## DATASET CONTENT
# # #
(** ** Properties *)

(** The completion query frees exactly the finished contexts.  On a
    well-formed array the query over all ten slots never faults and keeps the
    array well-formed; a slot is cleared and its context freed exactly when
    the context has no queued APC, is not being filled and is of the stackwalk
    kind; every other context and slot is untouched. *)
Theorem query_frees_exactly_finished_contexts s :
  apc_wf s ->
  exists s', QueryActiveApcContextsForCompletion s = Ok (STATUS_SUCCESS, s') /\ apc_wf s' /\
    forall i p, apc_contexts s !! i = Some p ->
      apc_contexts s' !! i = Some (if finished_at s p then 0 else p) /\
      (p <> 0 -> contexts s' !! p = if finished_at s p then None else contexts s !! p).
Proof. apply QueryActiveApcContexts_spec. Qed.

Lemma unload_loop_bad_free s : forall ptrs,
  array_address s ∉ pool s ->
  (forall p, p ∈ ptrs -> p <> 0 -> exists c, contexts s !! p = Some c /\ apc_count c <= 0) ->
  (exists p, p ∈ ptrs /\ p <> 0) ->
  unload_loop ptrs s = Crash BadFree.
Proof.
  induction ptrs as [|p ptrs IH]; intros Hn Hall (q & Hq & Hq0);
    [by apply elem_of_nil in Hq|]. cbn [unload_loop].
  destruct (Z.eqb_spec p 0) as [->|Hp0].
  - apply IH; [done | intros r Hr; apply Hall; by right |].
    exists q. split; [|done]. by apply elem_of_cons in Hq as [->|].
  - destruct (Hall p) as (c & Hc & Hcnt); [by left|done|].
    unfold load_context, free_block. munfold. rewrite Hc.
    destruct (Z.ltb_spec 0 (apc_count c)); [lia|]. by rewrite decide_False.
Qed.

(** Unloading with a finished context bug-checks.  The unload path frees
    the array instead of the context it has just examined; the array is part
    of the driver's configuration and not a pool block, so as soon as one
    context is registered and all of them have finished, the free is of an
    address that was never allocated. *)
Theorem unload_frees_the_array_not_the_context s :
  config_lock s = false -> array_address s ∉ pool s ->
  (forall p, p ∈ apc_contexts s -> p <> 0 ->
     exists c, contexts s !! p = Some c /\ apc_count c <= 0) ->
  (exists p, p ∈ apc_contexts s /\ p <> 0) ->
  DrvUnloadFreeAllApcContextStructures s = Crash BadFree.
Proof.
  intros Hl Hn Hall Hex. unfold DrvUnloadFreeAllApcContextStructures.
  erewrite KM_step by (unfold AcquireDriverConfigLock; rewrite Hl; done).
  erewrite KM_step by reflexivity. by apply unload_loop_bad_free.
Qed.

(** ** The stackwalk operation and its interleavings

    Three kinds of threads touch a context: the thread that queues the APCs
    (ValidateThreadsViaKernelApc in modules.c), the threads that execute them
    (ApcKernelRoutine), and the query.  Every access is a critical section of
    the configuration lock, so an interleaving is a sequence of these steps. *)

Section stackwalk.
Context (ctx : Z).

(** Where the queueing thread is: the context is in the array; it has set
    [allocation_in_progress]; it has queued an APC and not yet counted it; it
    has cleared the flag. *)
Inductive phase := Inserted | Filling | Queued | Filled.

Record stackwalk := Stackwalk {
  machine : apc_state;
  at_phase : phase;
  outstanding : list Z;
}.

(** [context->header.allocation_in_progress = b]. *)
Definition mark_allocation (b : Z) : M unit := store_context ctx (set_progress b).

(** The part of [ApcKernelRoutine] that touches the context and the APC. *)
Definition run_apc (apc : Z) : M unit :=
  _ ← load_context ctx;
  FreeApcAndDecrementApcCount apc APC_CONTEXT_ID_STACKWALK.

Inductive sw_step : stackwalk -> stackwalk -> Prop :=
  | step_begin s s' o :
      mark_allocation 1 s = Ok (tt, s') ->
      sw_step (Stackwalk s Inserted o) (Stackwalk s' Filling o)
  | step_queue s apc o :
      apc <> 0 -> apc ∉ pool s -> zlen o < 2 ^ 31 - 1 ->
      sw_step (Stackwalk s Filling o)
        (Stackwalk (set_pool (fun b => {[apc]} ∪ b) s) Queued (apc :: o))
  | step_count s s' o :
      IncrementApcCount APC_CONTEXT_ID_STACKWALK s = Ok (tt, s') ->
      sw_step (Stackwalk s Queued o) (Stackwalk s' Filling o)
  | step_end s s' o :
      mark_allocation 0 s = Ok (tt, s') ->
      sw_step (Stackwalk s Filling o) (Stackwalk s' Filled o)
  | step_apc s s' ph apc o :
      apc ∈ o -> run_apc apc s = Ok (tt, s') ->
      sw_step (Stackwalk s ph o) (Stackwalk s' ph (filter (fun x => x <> apc) o))
  | step_query s s' st ph o :
      ph <> Inserted -> QueryActiveApcContextsForCompletion s = Ok (st, s') ->
      sw_step (Stackwalk s ph o) (Stackwalk s' ph o).

(** No thread's next action faults. *)
Definition no_fault {A} (r : res A) : Prop := exists a, r = Ok a.

Record sw_safe (w : stackwalk) : Prop := {
  safe_begin : at_phase w = Inserted -> no_fault (mark_allocation 1 (machine w));
  safe_count : at_phase w = Queued ->
    no_fault (IncrementApcCount APC_CONTEXT_ID_STACKWALK (machine w));
  safe_end : at_phase w = Filling -> no_fault (mark_allocation 0 (machine w));
  safe_apc apc : apc ∈ outstanding w -> no_fault (run_apc apc (machine w));
  safe_query : no_fault (QueryActiveApcContextsForCompletion (machine w));
}.

(** The APCs counted so far. *)
Definition counted (w : stackwalk) : Z :=
  zlen (outstanding w) - match at_phase w with Queued => 1 | _ => 0 end.

Definition in_progress (ph : phase) : Z :=
  match ph with Filling | Queued => 1 | _ => 0 end.

Record sw_alive (w : stackwalk) : Prop := {
  alive_wf : apc_wf (machine w);
  alive_array : apc_contexts (machine w) = ctx :: replicate 9 0;
  alive_ctx : ctx <> 0;
  alive_context : exists c a, contexts (machine w) !! ctx = Some c /\
    context_id c = APC_CONTEXT_ID_STACKWALK /\ apc_count c = counted w /\
    allocation_in_progress c = in_progress (at_phase w) /\
    system_modules (machine w) !! modules c = Some a /\ a ∉ outstanding w;
  alive_nodup : NoDup (outstanding w);
  alive_pool apc : apc ∈ outstanding w -> apc ∈ pool (machine w);
  alive_bound : zlen (outstanding w) < 2 ^ 31;
}.

Definition sw_inv (w : stackwalk) : Prop :=
  sw_alive w \/ (at_phase w = Filled /\ outstanding w = [] /\ apc_wf (machine w)).

Lemma GetApcContext_alive s c :
  config_lock s = false -> apc_contexts s = ctx :: replicate 9 0 -> ctx <> 0 ->
  contexts s !! ctx = Some c -> context_id c = APC_CONTEXT_ID_STACKWALK ->
  GetApcContext APC_CONTEXT_ID_STACKWALK s = Ok (ctx, s).
Proof.
  destruct s as [addr arr cs ms pl lk ul]. cbn. intros -> -> H0 Hc Hid.
  unfold GetApcContext, AcquireDriverConfigLock, ReleaseDriverConfigLock, gets. munfold.
  cbn [find_context config_lock apc_contexts]. destruct (Z.eqb_spec ctx 0); [done|].
  unfold load_context. munfold. cbn. rewrite Hc. by rewrite Hid.
Qed.

Lemma wf_store s p c c' :
  apc_wf s -> contexts s !! p = Some c -> modules c' = modules c ->
  apc_wf (set_contexts (<[p := c']>) s).
Proof.
  intros [Hlen Hl Hctx Hinj Hmod Haddr] Hc Hm.
  assert (forall q d, <[p := c']> (contexts s) !! q = Some d ->
    exists d0, contexts s !! q = Some d0 /\ modules d = modules d0) as Hback.
  { intros q d [[<- <-]|[Hne Hd]]%lookup_insert_Some; eauto. }
  split; cbn; try done.
  - intros i q Hq Hq0. destruct (Hctx i q Hq Hq0) as (d & a & Hd & Hrest).
    destruct (decide (p = q)) as [<-|Hne].
    + exists c', a. rewrite lookup_insert_eq, Hm. assert (d = c) as -> by congruence. done.
    + exists d, a. by rewrite lookup_insert_ne.
  - intros i j q r d e Hi Hj Hq0 Hr0 (d0 & Hd & ->)%Hback (e0 & He & ->)%Hback. eauto.
  - intros i j q r d e a Hi Hj Hq0 Hr0 (d0 & Hd & ->)%Hback (e0 & He & ->)%Hback. eauto.
Qed.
# # #
## YOUR INSTRUCTIONS
Among the entries above, locate the lines containing "IncrementApcCount APC_CONTEXT_ID_STACKWALK s" and "safe_query : no_fault", and transcribe exactly those two lines and all lines between.

## YOUR RESPONSE
      IncrementApcCount APC_CONTEXT_ID_STACKWALK s = Ok (tt, s') ->
      sw_step (Stackwalk s Queued o) (Stackwalk s' Filling o)
  | step_end s s' o :
      mark_allocation 0 s = Ok (tt, s') ->
      sw_step (Stackwalk s Filling o) (Stackwalk s' Filled o)
  | step_apc s s' ph apc o :
      apc ∈ o -> run_apc apc s = Ok (tt, s') ->
      sw_step (Stackwalk s ph o) (Stackwalk s' ph (filter (fun x => x <> apc) o))
  | step_query s s' st ph o :
      ph <> Inserted -> QueryActiveApcContextsForCompletion s = Ok (st, s') ->
      sw_step (Stackwalk s ph o) (Stackwalk s' ph o).

(** No thread's next action faults. *)
Definition no_fault {A} (r : res A) : Prop := exists a, r = Ok a.

Record sw_safe (w : stackwalk) : Prop := {
  safe_begin : at_phase w = Inserted -> no_fault (mark_allocation 1 (machine w));
  safe_count : at_phase w = Queued ->
    no_fault (IncrementApcCount APC_CONTEXT_ID_STACKWALK (machine w));
  safe_end : at_phase w = Filling -> no_fault (mark_allocation 0 (machine w));
  safe_apc apc : apc ∈ outstanding w -> no_fault (run_apc apc (machine w));
  safe_query : no_fault (QueryActiveApcContextsForCompletion (machine w));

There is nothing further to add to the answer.